Век закончен. Мы были. Мятутся и ропщут народы.
Я в господской читальне на списанной полке забыт.
Ничего, обойдемся, у времени годы и моды…
Пусть оно отшикует, в глазах у него отрябит.
Мне самому кажется, что уже начинается это отшикование злого и подлого времени, и поэзия русская с неизбежностью вернется на полки читателей.
Мне кажется у такой печальной и трагической книги Геннадия Русакова "Разговоры с богом" будет отнюдь не печальная судьба. То ненасытное время умирания, которое до сих пор поглощает самого поэта, не затронет его книгу. Кажется, это понимает и сам Геннадий Русаков:
…Вы ещё обо мне загрустите.
Вы ещё перечтете меня…
Кончается и его война с Богом.
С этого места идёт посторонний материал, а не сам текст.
(* ===== verification/ClientStore.v ===== *)
(** * The store of authorized clients (server/src/storage/clients.rs)

    The registry lives in memory and in [metadata.toml]; each client's
    certificate in [<id>.crt].  The state of an operation is the file system and
    the store; the answers of the operating system, the clock and the fresh UUID
    are inputs. *)

From S2P Require Import Prelude RustStd ThirdParty Net Fs Certificates.

Open Scope Z_scope.

Record IpConnection := mkIpConnection { ic_ip_address : string; ic_connected_at : Z }.

Record ClientMetadata := mkClientMetadata {
  cm_id : string;
  cm_name : string;
  cm_cert_fingerprint : string;
  cm_enrolled_at : Z;
  cm_last_seen : Z;
  cm_ip_history : list IpConnection;
}.

#[export] Instance IpConnection_eq_dec : EqDecision IpConnection.
Proof. solve_decision. Defined.
#[export] Instance ClientMetadata_eq_dec : EqDecision ClientMetadata.
Proof. solve_decision. Defined.

Definition last_ip (c : ClientMetadata) : option string := ic_ip_address <$> last (cm_ip_history c).

Record ClientRegistry := mkClientRegistry { cr_client : list ClientMetadata }.
Definition ClientRegistry_default : ClientRegistry := mkClientRegistry [].

Record ClientStore := mkClientStore {
  cs_clients_dir : string;
  cs_metadata_path : string;
  cs_registry : ClientRegistry;
}.

Definition MAX_IP_HISTORY : nat := 100.

(** [iter_mut().find(p)] and an assignment through the reference. *)
Fixpoint update_first {A} (p : A → bool) (f : A → A) (l : list A) : option (list A) :=
  match l with
  | [] => None
  | x :: l' => if p x then Some (f x :: l') else (x ::.) <$> update_first p f l'
  end.

Section store.
Context `{Sha256, HexEncode, !TomlCodec ClientRegistry}.

Definition with_clients (cs : list ClientMetadata) (s : ClientStore) : ClientStore :=
  mkClientStore (cs_clients_dir s) (cs_metadata_path s) (mkClientRegistry cs).

Definition load_registry (ans : bool) (path : string) (fs : FileSystem) : result string ClientRegistry :=
  content ← ok_or (fs_read_to_string ans path fs) (String.append "Failed to read metadata file: " path);
  map_err (λ _, String.append "Failed to parse metadata file: " path) (toml_from_str content).

(** [ClientStore::new]: [mk] and [rd] are the answers to creating the directory
    and reading the metadata. *)
Definition ClientStore_new (mk rd : bool) (clients_dir : string) (fs : FileSystem)
    : FileSystem * result string ClientStore :=
  let '(fs1, ok) := if fs_exists clients_dir fs then (fs, true) else fs_create_dir_all mk clients_dir fs in
  if ok then
    let metadata_path := path_join clients_dir "metadata.toml" in
    (fs1, registry ← (if fs_exists metadata_path fs1 then load_registry rd metadata_path fs1
                      else Ok ClientRegistry_default);
          Ok (mkClientStore clients_dir metadata_path registry))
  else (fs1, Err (String.append "Failed to create clients directory: " clients_dir)).

Definition save_registry (ans : write_answer) (s : ClientStore) (fs : FileSystem)
    : FileSystem * result string unit :=
  match toml_to_string_pretty (cs_registry s) with
  | Err _ => (fs, Err "Failed to serialize client registry"%string)
  | Ok content =>
      let '(fs', ok) := fs_write ans (cs_metadata_path s) (to_bytes content) fs in
      (fs', if ok then Ok tt else Err (String.append "Failed to write metadata file: " (cs_metadata_path s)))
  end.

Definition cert_file (s : ClientStore) (client_id : string) : string :=
  path_join (cs_clients_dir s) (String.append client_id ".crt").

(** [add_client]: [a1] answers the write of the certificate, [a2] of the
    metadata. *)
Definition add_client (uuid : string) (now : Z) (a1 a2 : write_answer) (cert : ClientCertificate)
    (device_name : string) (ip : option IpAddr) (fs : FileSystem) (s : ClientStore)
    : FileSystem * ClientStore * result string string :=
  let client_id := uuid in
  let cert_path := cert_file s client_id in
  let '(fs1, ok) := fs_write a1 cert_path (cc_cert_der cert) fs in
  if ok then
    let ip_history := match ip with Some ip => [mkIpConnection (ip_to_string ip) now] | None => [] end in
    let metadata := mkClientMetadata client_id device_name (client_fingerprint_hex cert) now now ip_history in
    let s' := with_clients (cr_client (cs_registry s) ++ [metadata]) s in
    let '(fs2, r) := save_registry a2 s' fs1 in
    (fs2, s', r ≫= λ _, Ok client_id)
  else (fs1, s, Err (String.append "Failed to write client certificate: " cert_path)).

Definition remove_client (rm : bool) (a : write_answer) (client_id : string) (fs : FileSystem) (s : ClientStore)
    : FileSystem * ClientStore * result string unit :=
  let cs := cr_client (cs_registry s) in
  let cs' := filter (λ c, cm_id c ≠ client_id) cs in
  let s' := with_clients cs' s in
  if bool_decide (length cs' = length cs) then
    (fs, s', Err (String.append "Client not found: " client_id))
  else
    let cert_path := cert_file s client_id in
    let '(fs1, ok) := if fs_exists cert_path fs then fs_remove_file rm cert_path fs else (fs, true) in
    if ok then
      let '(fs2, r) := save_registry a s' fs1 in (fs2, s', r)
    else (fs1, s', Err (String.append "Failed to remove certificate: " cert_path)).

Definition get_client (client_id : string) (s : ClientStore) : option ClientMetadata :=
  snd <$> list_find (λ c, cm_id c = client_id) (cr_client (cs_registry s)).

Definition get_client_by_fingerprint (fingerprint : string) (s : ClientStore) : option ClientMetadata :=
  snd <$> list_find (λ c, cm_cert_fingerprint c = fingerprint) (cr_client (cs_registry s)).

(** The two halves of [update_last_seen_with_ip]: the new history, then the
    record. *)
Definition push_ip (now : Z) (ip : option IpAddr) (history : list IpConnection) : list IpConnection :=
  match ip with
  | None => history
  | Some ip =>
      let ip_str := ip_to_string ip in
      let should_add := match last history with
                        | Some l => bool_decide (ic_ip_address l ≠ ip_str)
                        | None => true
                        end in
      if should_add then
        let h := history ++ [mkIpConnection ip_str now] in
        if bool_decide (MAX_IP_HISTORY < length h)%nat then drop (length h - MAX_IP_HISTORY) h else h
      else history
  end.

Definition touch (now : Z) (ip : option IpAddr) (c : ClientMetadata) : ClientMetadata :=
  mkClientMetadata (cm_id c) (cm_name c) (cm_cert_fingerprint c) (cm_enrolled_at c) now
    (push_ip now ip (cm_ip_history c)).

Definition update_last_seen_with_ip (now : Z) (a : write_answer) (client_id : string) (ip : option IpAddr)
    (fs : FileSystem) (s : ClientStore) : FileSystem * ClientStore * result string unit :=
  match update_first (λ c, bool_decide (cm_id c = client_id)) (touch now ip) (cr_client (cs_registry s)) with
  | None => (fs, s, Err (String.append "Client not found: " client_id))
  | Some cs =>
      let s' := with_clients cs s in
      let '(fs', r) := save_registry a s' fs in (fs', s', r)
  end.

Definition update_last_seen (now : Z) (a : write_answer) (client_id : string) :=
  update_last_seen_with_ip now a client_id None.

Definition list_clients (s : ClientStore) : list ClientMetadata := cr_client (cs_registry s).

Definition load_client_certificate (rd : bool) (client_id : string) (fs : FileSystem) (s : ClientStore)
    : result string ClientCertificate :=
  let cert_path := cert_file s client_id in
  cert_der ← ok_or (fs_read rd cert_path fs) (String.append "Failed to read client certificate: " cert_path);
  Ok (ClientCertificate_from_der cert_der).

Definition is_authorized (cert_fingerprint : string) (s : ClientStore) : bool :=
  bool_decide (is_Some (get_client_by_fingerprint cert_fingerprint s)).

(** [collect] into a [HashMap]: a later client replaces an earlier one. *)
Definition authorized_fingerprints (s : ClientStore) : gmap string string :=
  foldl (λ m c, <[cm_cert_fingerprint c := cm_id c]> m) ∅ (cr_client (cs_registry s)).

(** ** Runs: the operations behind the store's lock *)
Inductive cs_op :=
  | OpAdd (uuid : string) (now : Z) (a1 a2 : write_answer) (cert_der : bytes) (name : string) (ip : option IpAddr)
  | OpRemove (rm : bool) (a : write_answer) (client_id : string)
  | OpTouch (now : Z) (a : write_answer) (client_id : string) (ip : option IpAddr).

(** The state after an operation, and whether it returned [Ok]. *)
Definition cs_step (o : cs_op) (st : FileSystem * ClientStore) : FileSystem * ClientStore * bool :=
  let '(fs, s) := st in
  match o with
  | OpAdd uuid now a1 a2 der name ip =>
      let '(fs', s', r) := add_client uuid now a1 a2 (ClientCertificate_from_der der) name ip fs s in (fs', s', is_ok r)
  | OpRemove rm a id => let '(fs', s', r) := remove_client rm a id fs s in (fs', s', is_ok r)
  | OpTouch now a id ip => let '(fs', s', r) := update_last_seen_with_ip now a id ip fs s in (fs', s', is_ok r)
  end.

Definition cs_run (os : list cs_op) (st : FileSystem * ClientStore) : FileSystem * ClientStore :=
  foldl (λ st o, (cs_step o st).1) st os.

(** The fingerprint that [add_client] records for a certificate. *)
Definition fp_of (der : bytes) : string := client_fingerprint_hex (ClientCertificate_from_der der).

(** ** Specification: who is authorized

    The abstract store is the list of (client id, certificate fingerprint). *)
Definition ckey (c : ClientMetadata) : string * string := (cm_id c, cm_cert_fingerprint c).
Definition ckeys (s : ClientStore) : list (string * string) := ckey <$> cr_client (cs_registry s).

Definition spec_step (o : cs_op) (ks : list (string * string)) : list (string * string) :=
  match o with
  | OpAdd uuid _ WOk _ der _ _ => ks ++ [(uuid, fp_of der)]
  | OpAdd _ _ (WErr _) _ _ _ _ => ks
  | OpRemove _ _ id => filter (λ k, k.1 ≠ id) ks
  | OpTouch _ _ _ _ => ks
  end.

Lemma add_client_store uuid now a1 a2 cert name ip fs s :
  ckeys (add_client uuid now a1 a2 cert name ip fs s).1.2 =
    match a1 with WOk => ckeys s ++ [(uuid, client_fingerprint_hex cert)] | WErr _ => ckeys s end.
Proof.
  unfold add_client, fs_write. destruct a1 as [|[l|]]; try done.
  destruct (save_registry _ _ _) as [fs' r]. unfold ckeys; simpl. by rewrite fmap_app.
Qed.

Lemma remove_client_store rm a id fs s :
  (remove_client rm a id fs s).1.2 =
    with_clients (filter (λ c, cm_id c ≠ id) (cr_client (cs_registry s))) s.
Proof. unfold remove_client. cases; done. Qed.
Уже не один раз в стихах возникает тема его собственного прощения за дерзость разговоров: "Отец, перетерпи, забудь мою хулу!/ А в мой отходный час не откажи в подмоге…"
Вот так и пройдет время умирания, и в новом времени жизни, уверен, быть им вместе на страницах этой запомнившейся книги:
Любимая, откликнись, не молчи!
Какая жизнь была у нас когда-то!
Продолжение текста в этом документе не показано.